I rolled myself up off the ground and stood and George waved me his way. “Meagan. Meagan. Meagan,” he said into the microphone around his ear. “Meagan is a sweet girl. You were not ready. What were you thinking entering this clinic if you weren’t ready?” I was so ashamed, I didn’t know what to say. I thought I was ready, but it had become apparent over the weekend that I probably wasn’t. I was about 50% there. I thought I knew what I was doing, but I needed more finesse, more time to develop myself. I expected the tongue lashing of a lifetime, but again George surprised me.

“Ride with me on the golf cart, Michael will ride your horse for you. That is a lot of horse for you. That is a lot of horse for me,” he said patting the empty seat on the golf cart beside him. “You just need 50 more hours, Meagan. Where is that husband of yours? Tell him I said he will pay for 50 more hours for you or you just get rid of him, okay?”

The Best Seat in the House

So I finished out my session in the golf cart with George, him checking on me frequently making sure I didn’t have a headache or need to go to the doctor. I got a first hand view of what George was seeing in each of the riders and he stopped to point things out to me, the movement of a leg or heel, the way a rider carried their hands. While I wasn’t on a horse, this was the some of the best education I had all weekend.

George was telling riders and spectators that we had made him rich off of buying his books and using them as coffee table ornaments, rather than reading them or learning from him. Notice me trying not to smile or laugh in the background. Photo by Jennifer Kaiser.

At the end of our session, I walked South back up to the barn and cleaned up him. I took my time polishing my tack and sorting myself out. I was embarrassed but relieved. I felt like even though I had one of the roughest weekends ever, that I had learned so much and I had survived. I didn’t quit even though I wanted to and despite my brain shutting down today, I still ended with a positive reflection on the weekend.

I walked back down and finished watching the next group jump a massive, terrifying liverpool with ease and admired their beautiful form and bravery. Something George said during that session stuck in my head and I think will now have a permanent place there, “If it is uncomfortable- practice it.”

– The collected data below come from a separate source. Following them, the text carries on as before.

(** One unrolling of each loop. *)
Lemma flush_rob_S fuel t o :
  flush_rob (S fuel) t o = if rob_tail o =? t then o else flush_rob fuel t (flush_entry o).
Proof. done. Qed.
Lemma commit_loop_S n w : commit_loop (S n) w = ('(go, w) ← commit_one w; if go : bool then commit_loop n w else Ok w).
Proof. done. Qed.
Lemma if_loop_S n s w : if_loop (S n) s w = ('(go, w) ← if_one s w; if go : bool then if_loop n (s + 1) w else Ok w).
Proof. done. Qed.
Lemma rn_loop_S todo n used o s : rn_loop (S todo) n used o s =
  (let r := arr (latch_id_rn o) n in
   if negb (pr_valid r) then Ok (o, s) else
   match rn_guard n used (pr_ir r) o with
   | Rn_go => o ← rename (pr_ir r) o; rn_loop todo (n + 1) (used + 1) (id_rn_off n o) s
   | g => Ok (o, rn_count n g s)
   end).
Proof. done. Qed.

Arguments rn_loop : simpl never.
Arguments commit_loop : simpl never.
Arguments if_loop : simpl never.
Arguments flush_rob : simpl never.
Arguments flush_rest : simpl never.
Arguments ooo_flush_after : simpl never.
Arguments cdb_broadcast : simpl never.
Arguments ooo_stage_is : simpl never.
Arguments ooo_stage_id : simpl never.
Arguments map_ooo : simpl never.
Arguments put_ooo : simpl never.
Arguments put_omach : simpl never.
Arguments put_pw : simpl never.
Arguments put_ostats : simpl never.
Arguments put_ref : simpl never.
Arguments put_cpu : simpl never.
(* ===== verification/OooIssue.v ===== *)
(** * Reservation stations and issue of the out-of-order engine (src/cpu/ooo.c)

    The free and ready bit masks always describe the stations, so the rename
    stage always finds the slot its count promised and the issue stage picks
    the oldest station that may run. *)

From S2P Require Import Prelude Word State Pmp Csr Cache CacheSet CacheSpec CacheRefine Coherence Mmio Mem Ftrace Vmem VmemSpec Decode Ir IrSpec Exec Isa Bpred Pipeline Ringbuf Ring Ooo Renamer OooStages OooRename.

(** ** Bits *)

Lemma testbit_bit i j : 0 <= i -> 0 <= j -> Z.testbit (bit i) j = (i =? j).
Proof. intros Hi Hj. unfold bit. rewrite Z.shiftl_1_l. by apply Z.pow2_bits_eqb. Qed.

Lemma testbit_set m i j : 0 <= i -> 0 <= j -> Z.testbit (Z.lor m (bit i)) j = Z.testbit m j || (i =? j).
Proof. intros Hi Hj. by rewrite Z.lor_spec, testbit_bit. Qed.

Lemma testbit_clear m i j : 0 <= i -> 0 <= j -> Z.testbit (Z.ldiff m (bit i)) j = Z.testbit m j && negb (i =? j).
Proof. intros Hi Hj. by rewrite Z.ldiff_spec, testbit_bit. Qed.

Lemma elem_of_bits m i : i ∈ bits m <-> 0 <= i < 32 /\ Z.testbit m i = true.
Proof. unfold bits. rewrite list_elem_of_filter, elem_of_seqZ_from. cbn. split; intros [? ?]; split; [lia | done | done | lia]. Qed.

Lemma ctz_spec m i : ctz m = Ok i -> i ∈ bits m.
Proof. unfold ctz. destruct (bits m) as [|j l]; [done |]. intros [= <-]. apply list_elem_of_here. Qed.

Lemma ctz_total m : 0 < popcount m -> exists i, ctz m = Ok i.
Proof. unfold popcount, ctz. destruct (bits m) as [|i l]; cbn; [lia | eauto]. Qed.

(** Clearing a set bit. *)
Lemma filter_away (P Q : Z -> Prop) `{!forall x, Decision (P x), !forall x, Decision (Q x)} (l : list Z) :
  (forall j, j ∈ l -> Q j <-> P j) -> filter P l = filter Q l.
Proof.
  intros HQ. induction l as [|x l IH]; [done |]. rewrite !filter_cons, IH by (intros; apply HQ; by apply list_elem_of_further).
  pose proof (HQ x ltac:(apply list_elem_of_here)). destruct (decide (P x)), (decide (Q x)); tauto.
Qed.

Lemma filter_one (P Q : Z -> Prop) `{!forall x, Decision (P x), !forall x, Decision (Q x)} (l : list Z) i :
  NoDup l -> i ∈ l -> P i -> (forall j, j ∈ l -> Q j <-> P j /\ j <> i) -> length (filter P l) = S (length (filter Q l)).
Proof.
  intros Hn Hi HP HQ. induction Hn as [|x l Hx Hn IH]; [by apply elem_of_nil in Hi |].
  pose proof (HQ x ltac:(apply list_elem_of_here)) as Hq.
  assert (HQ' : forall j, j ∈ l -> Q j <-> P j /\ j <> i) by (intros; apply HQ; by apply list_elem_of_further).
  rewrite !filter_cons. destruct (decide (x = i)) as [->|Hne].
  - rewrite decide_True by done. rewrite decide_False by tauto. cbn. f_equal. f_equal.
    apply filter_away. intros j Hj. rewrite (HQ' j Hj). split; [tauto |]. intros Pj. split; [done |]. by intros ->.
  - apply elem_of_cons in Hi as [?|Hi]; [done |]. specialize (IH Hi HQ').
    destruct (decide (P x)), (decide (Q x)); cbn; rewrite ?IH; tauto.
Qed.

Lemma popcount_clear m i : i ∈ bits m -> popcount (Z.ldiff m (bit i)) = popcount m - 1.
Proof.
  intros Hi. unfold popcount. assert (E : length (bits m) = S (length (bits (Z.ldiff m (bit i))))); [| lia].
  apply elem_of_bits in Hi as [Hr Hb]. unfold bits. apply (filter_one _ _ _ i).
  - apply NoDup_seqZ_from.
  - apply elem_of_seqZ_from. lia.
  - done.
  - intros j Hj%elem_of_seqZ_from. rewrite testbit_clear by lia. rewrite andb_true_iff, negb_true_iff, Z.eqb_neq.
    split; intros [? ?]; split; congruence.
Qed.

(** ** The masks describe the stations *)

Definition station_ready (eu : Z) (e : RSEntry) : bool :=
  rs_valid e && (eu_type e =? eu) && src1_ready e && src2_ready e.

This whole weekend was full of uncomfortable moments for me and somehow I came out mostly ok. The lessons I learned through the trials and tribulations, however, I could have never learned just by auditing or reading up on articles online. I learned by failing, learned by doing, learned by trying. I learned by pushing myself out of my comfort zone, something I have always struggled to do. So I challenged myself to go home and continue to make myself uncomfortable to the point that it was comfortable.

After lunch, it was time for me to head home. I thanked Jen and Brody for hosting a beautiful clinic and allowing us to use their amazing facilities. Both of them are truly wonderful equestrians and people. Jen gave me some inspiring end-of-clinic advice and encouraged me to not be discouraged by the outcome and to continue to push myself both in the barn and in the saddle. My expectations of myself as a horsewoman were definitely raised seeing how smoothly their operation runs at Altamonte.

I went to thank George again for his time and even apologize for being the least polished rider there that weekend. A smile grew across his face and he reached across the table and grabbed my hand. “You will get there, Meagan. You will. You just have to keep working. I will be back next year and so will you.”

With my idol. Photo by Anne Barry Weber

So here I am- alive, with a few bumps and bruises and stitches but alive. I am a different person because of this opportunity and because of my idol. So many people prepared me for what to expect. Told me George was going to tear me apart and make me cry. And you know what? They were right, but they were wrong.

George tore me apart and built me back up. He broke down everything I thought I knew and he started the building blocks of a new me. And as I drove away from Altamonte and a weekend with my idol, I did cry. I cried because my dream came true, I cried because I was braver than I had ever been before, and I cried because my idol believed in me.

Now- to be the best me that I can be. See you next year, George.